Researchers in the Erik Jonsson School of Engineering and Computer Science and the School of Natural Sciences and Mathematics helped develop the flexible LED through a technique called remote epitaxy, which involves growing a thin layer of LED crystals on the surface of a sapphire crystal wafer, or substrate.

Typically, the LED would remain on the wafer. To make it detachable, researchers added a nonstick layer to the substrate, which acts similarly to the way parchment paper protects a baking sheet and allows for the easy removal of cookies, for instance. The added layer, made of a one-atom-thick sheet of carbon called graphene, prevents the new layer of LED crystals from sticking to the wafer.

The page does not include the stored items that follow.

Lemma readBE_tail (width : nat) (t : byte) (buf : Buffer) (z z' : Z) :
  0 <= z -> z' = z + 1 ->
  readBE width (t :: buf) (Some z') = readBE width buf (Some z).
Proof.
  intros Hz ->. unfold readBE.
  rewrite (proj2 (Z.leb_le 0 (z + 1))), (proj2 (Z.leb_le 0 z)) by lia.
  cbn [andb List.length].
  replace (Z.to_nat (z + 1)) with (S (Z.to_nat z)) by lia. cbn [drop].
  destruct (Z.leb_spec (z + Z.of_nat width) (Z.of_nat (List.length buf)));
    destruct (Z.leb_spec (z + 1 + Z.of_nat width)
                (Z.of_nat (S (List.length buf)))); (reflexivity || lia).
Qed.

Lemma index_tail (t : byte) (buf : Buffer) (z z' : Z) :
  0 <= z -> z' = z + 1 ->
  index (t :: buf) (Some z') = index buf (Some z).
Proof.
  intros Hz ->. unfold index.
  rewrite (proj2 (Z.ltb_ge (z + 1) 0)), (proj2 (Z.ltb_ge z 0)) by lia.
  replace (Z.to_nat (z + 1)) with (S (Z.to_nat z)) by lia. reflexivity.
Qed.

(** The tag byte of a stream frame is optional for the fixed-layout
    decoders: a priority fee or latest slot payload decodes the same with
    and without its tag in front.  The equation also says what happens to
    a bare payload that begins with the tag value: that byte is taken
    for the tag and skipped. *)
Theorem stream_tag_is_optional (b : byte) (rest : list byte) :
  (byteZ b <> STREAM_TYPE.PriorityFees ->
   parsePriorityFee (x04 :: b :: rest) = parsePriorityFee (b :: rest)) /\
  (byteZ b <> STREAM_TYPE.LatestSlot ->
   parseLatestSlot (x07 :: b :: rest) = parseLatestSlot (b :: rest)).
Proof.
  split; intros Hb.
  - unfold parsePriorityFee. cbn [length ltb List.length].
    destruct (Z.ltb_spec (Z.of_nat (S (S (List.length rest)))) 1); [lia|].
    destruct (Z.ltb_spec (Z.of_nat (S (List.length rest))) 1); [lia|].
    change (index (x04 :: b :: rest) (Some 0)) with (Some 4).
    change (index (b :: rest) (Some 0)) with (Some (byteZ b)).
    change (strict_eqb (Some 4) STREAM_TYPE.PriorityFees) with true.
    assert (Hneq : strict_eqb (Some (byteZ b)) STREAM_TYPE.PriorityFees
                   = false) by (by apply Z.eqb_neq).
    rewrite !Hneq.
    cbv iota. cbn [add]. unfold readBigUInt64BE, readUInt32BE.
    rewrite (readBE_tail 8 x04 (b :: rest) 0 (0 + 1)) by lia.
    rewrite (readBE_tail 4 x04 (b :: rest) (0 + 8 + 1) (0 + 1 + 8 + 1))
      by lia.
    rewrite (readBE_tail 8 x04 (b :: rest) (0 + 8 + 1 + 4)
               (0 + 1 + 8 + 1 + 4)) by lia.
    rewrite (index_tail x04 (b :: rest) (0 + 8) (0 + 1 + 8)) by lia.
    reflexivity.
  - unfold parseLatestSlot. cbn [length ltb List.length].
    destruct (Z.ltb_spec (Z.of_nat (S (S (List.length rest)))) 1); [lia|].
    destruct (Z.ltb_spec (Z.of_nat (S (List.length rest))) 1); [lia|].
    change (index (x07 :: b :: rest) (Some 0)) with (Some 7).
    change (index (b :: rest) (Some 0)) with (Some (byteZ b)).
    change (strict_eqb (Some 7) STREAM_TYPE.LatestSlot) with true.
    assert (Hneq : strict_eqb (Some (byteZ b)) STREAM_TYPE.LatestSlot
                   = false) by (by apply Z.eqb_neq).
    rewrite !Hneq.
    cbv iota. cbn [add]. unfold readBigUInt64BE.
    rewrite (readBE_tail 8 x07 (b :: rest) 0 (0 + 1)) by lia.
    rewrite (readBE_tail 8 x07 (b :: rest) (0 + 8) (0 + 1 + 8)) by lia.
    reflexivity.
Qed.
End TagFacts.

"The graphene does not form chemical bonds with the LED material, so it adds a layer that allows us to peel the LEDs from the wafer and stick them to any surface," said Kim, who oversaw the physical analysis of the LEDs using an atomic resolution scanning/transmission electron microscope at UT Dallas' Nano Characterization Facility.

Colleagues in South Korea carried out laboratory tests of LEDs by adhering them to curved surfaces, as well as to materials that were subsequently twisted, bent, and crumpled. In another demonstration, they adhered an LED to the legs of a Lego minifigure with different leg positions.

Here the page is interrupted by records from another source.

(** [PowerUpToken.check_for_completion]; [ticks] is [get_ticks()]. *)
Definition check_for_completion (ticks : Z) (self : ref) : M World bool :=
  st <- gets (fun w => start_time (objs w self)) ;;
  match st with
  | None => raise TypeError
  | Some t0 => if 30000 <=? ticks - t0 then ret true else ret false
  end.
End Collect.

(** ** Enemies, as this module uses them *)

(** Modelled from the spec: [Enemy] lives in [character.py], which is not
    part of the sources.  This module reads only its [rect]. *)
Record Enemy : Type := mkEnemy {
  enemy_rect : Rect
}.

(** ** Bullets *)

Record Bullet : Type := mkBullet {
  bullet_x : Q;
  bullet_y : Q;
  bullet_rect : Rect;
  direction : string
}.

(** [Bullet.__init__] *)
Definition Bullet_init (x y : Q) (d : string) : Bullet :=
  {| bullet_x := x;
     bullet_y := y;
     bullet_rect := mkRect (int (x - 2)) (int (y - 2)) 4 4;
     direction := d |}.

(** What a bullet method works on: the bullet itself and the list passed
    as [enemies]. *)
Record Shot : Type := mkShot {
  self : Bullet;
  enemies : list ref
}.

Definition with_self (f : Bullet -> Bullet) (s : Shot) : Shot :=
  {| self := f (self s); enemies := enemies s |}.
Definition with_enemies (l : list ref) (s : Shot) : Shot :=
  {| self := self s; enemies := l |}.

Definition set_x (x : Q) (b : Bullet) : Bullet :=
  {| bullet_x := x; bullet_y := bullet_y b;
     bullet_rect := bullet_rect b; direction := direction b |}.
Definition set_y (y : Q) (b : Bullet) : Bullet :=
  {| bullet_x := bullet_x b; bullet_y := y;
     bullet_rect := bullet_rect b; direction := direction b |}.

(** [m] run [n] times in a row. *)
Fixpoint times {S} (n : nat) (m : M S unit) : M S unit :=
  match n with
  | O => ret tt
  | Datatypes.S n' => bind m (fun _ => times n' m)
  end.

Section Bullets.
Local Open Scope py_scope.

(** Modelled from the spec: [MOVEMENT_COEFFICIENTS] and [BULLET_SPEED] come
    from [constants.py], which is not part of the sources: a table from
    the supported directions to displacement vectors, and the speed that
    scales them.  [enemy_objs] is the store of the enemy objects. *)
Variable MOVEMENT_COEFFICIENTS : gmap string (Q * Q).
Variable BULLET_SPEED : Q.
Variable enemy_objs : ref -> Enemy.

(** [MOVEMENT_COEFFICIENTS[self.direction]] *)
Definition coefficients : M Shot (Q * Q) :=
  d <- gets (fun s => direction (self s)) ;;
  match MOVEMENT_COEFFICIENTS !! d with
  | Some c => ret c
  | None => raise KeyError
  end.

(** [Bullet.update] *)
Definition update : M Shot unit :=
  c <- coefficients ;;
  modify (with_self (fun b => set_x (bullet_x b + fst c * BULLET_SPEED)%Q b)) ;;
  c <- coefficients ;;
  modify (with_self (fun b => set_y (bullet_y b + snd c * BULLET_SPEED)%Q b)).

(** The bullet after both assignments of [update], for the table entry
    [c]. *)
Definition moved (c : Q * Q) (b : Bullet) : Bullet :=
  set_y (bullet_y b + snd c * BULLET_SPEED)%Q
        (set_x (bullet_x b + fst c * BULLET_SPEED)%Q b).

(** [enemy.rect.collidepoint((self.x, self.y))] *)
Definition hits (b : Bullet) (enemy : ref) : bool :=
  collidepoint_xy (enemy_rect (enemy_objs enemy)) (bullet_x b) (bullet_y b).

(** [enemies.remove(enemy)] *)
Definition enemies_remove (enemy : ref) : M Shot unit :=
  fun s => match PyList.remove enemy (enemies s) with
           | Some l => (with_enemies l s, Ret tt)
           | None => (s, Raise ValueError)
           end.

(** The loop of [check_for_enemies] over the snapshot [enemies.copy()]. *)
Fixpoint check_loop (snapshot : list ref) (kills : Z) : M Shot Z :=
  match snapshot with
  | [] => ret kills
  | enemy :: rest =>
      hit <- gets (fun s => hits (self s) enemy) ;;
      if hit : bool then
        enemies_remove enemy ;;
        check_loop rest (kills + 1)
      else check_loop rest kills
  end.

(** [Bullet.check_for_enemies] *)
Definition check_for_enemies : M Shot Z :=
  snapshot <- gets enemies ;;
  check_loop snapshot 0.

(** A call made on a bullet during its lifetime; [CheckForEnemies l] is the
    call [check_for_enemies(l)]. *)
Inductive call : Type :=
| Update
| CheckForEnemies (l : list ref).

Definition do_call (c : call) : M Shot unit :=
  match c with
  | Update => update
  | CheckForEnemies l =>
      modify (with_enemies l) ;;
      _ <- check_for_enemies ;;
      ret tt
  end.

(** A sequence of calls; the first exception ends it. *)
Fixpoint run (cs : list call) : M Shot unit :=
  match cs with
  | [] => ret tt
  | c :: cs' => do_call c ;; run cs'
  end.

(** The rect is centred on the current position: what [__init__]
    establishes. *)
Definition rect_centered (b : Bullet) : Prop :=
  bullet_rect b = mkRect (int (bullet_x b - 2)) (int (bullet_y b - 2)) 4 4.

End Bullets.

(** An instance of the constants, to evaluate the definitions on: a
    four-way table and a speed of ten pixels per frame. *)
Definition example_coefficients : gmap string (Q * Q) :=
  <["up" := (0, -1)%Q]> (<["down" := (0, 1)%Q]>
  (<["left" := (-1, 0)%Q]> (<["right" := (1, 0)%Q]> ∅))).

Definition example_speed : Q := 10.

(** A world to evaluate the token methods on: a score token, an ammo
    token and a power-up under the player's centre [(10, 10)], and a score
    token far from it. *)
Definition demo_objs : ref -> Token :=
  fun r => match r with
           | 0%nat => Token_init ScoreToken (10, 10)%Q 16 16
           | 1%nat => Token_init AmmoToken (10, 10)%Q 16 16
           | 2%nat => Token_init (PowerUpToken PUDoubleScore) (10, 10)%Q 16 16
           | _ => Token_init ScoreToken (200, 200)%Q 16 16
           end.

Definition demo_player : UserPlayer := mkPlayer (mkRect 0 0 20 20) 0 0 None.

Definition demo_world : World :=
  mkWorld demo_objs [0%nat; 1%nat; 2%nat; 3%nat] demo_player.

(** The same objects, with a list that holds none of the three tokens under
    the player. *)
Definition stale_world : World := mkWorld demo_objs [3%nat] demo_player.

(** The player of [demo_world] while a power-up is active. *)
Definition busy_world : World :=
  mkWorld demo_objs [0%nat; 1%nat; 2%nat; 3%nat]
          (mkPlayer (mkRect 0 0 20 20) 0 0 (Some 7%nat)).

Bending and cutting do not affect the quality or electronic properties of the LED, Kim said.

The bendy LEDs have a variety of possible uses, including flexible lighting, clothing, and wearable biomedical devices. From a manufacturing perspective, the fabrication technique offers another advantage: Because the LED can be removed without breaking the underlying wafer substrate, the wafer can be used repeatedly.

"You can use one substrate many times, and it will have the same functionality," Kim said.

In ongoing studies, the researchers also are applying the fabrication technique to other types of materials.

"It's very exciting; this method is not limited to one type of material," Kim said. "It's open to all kinds of materials."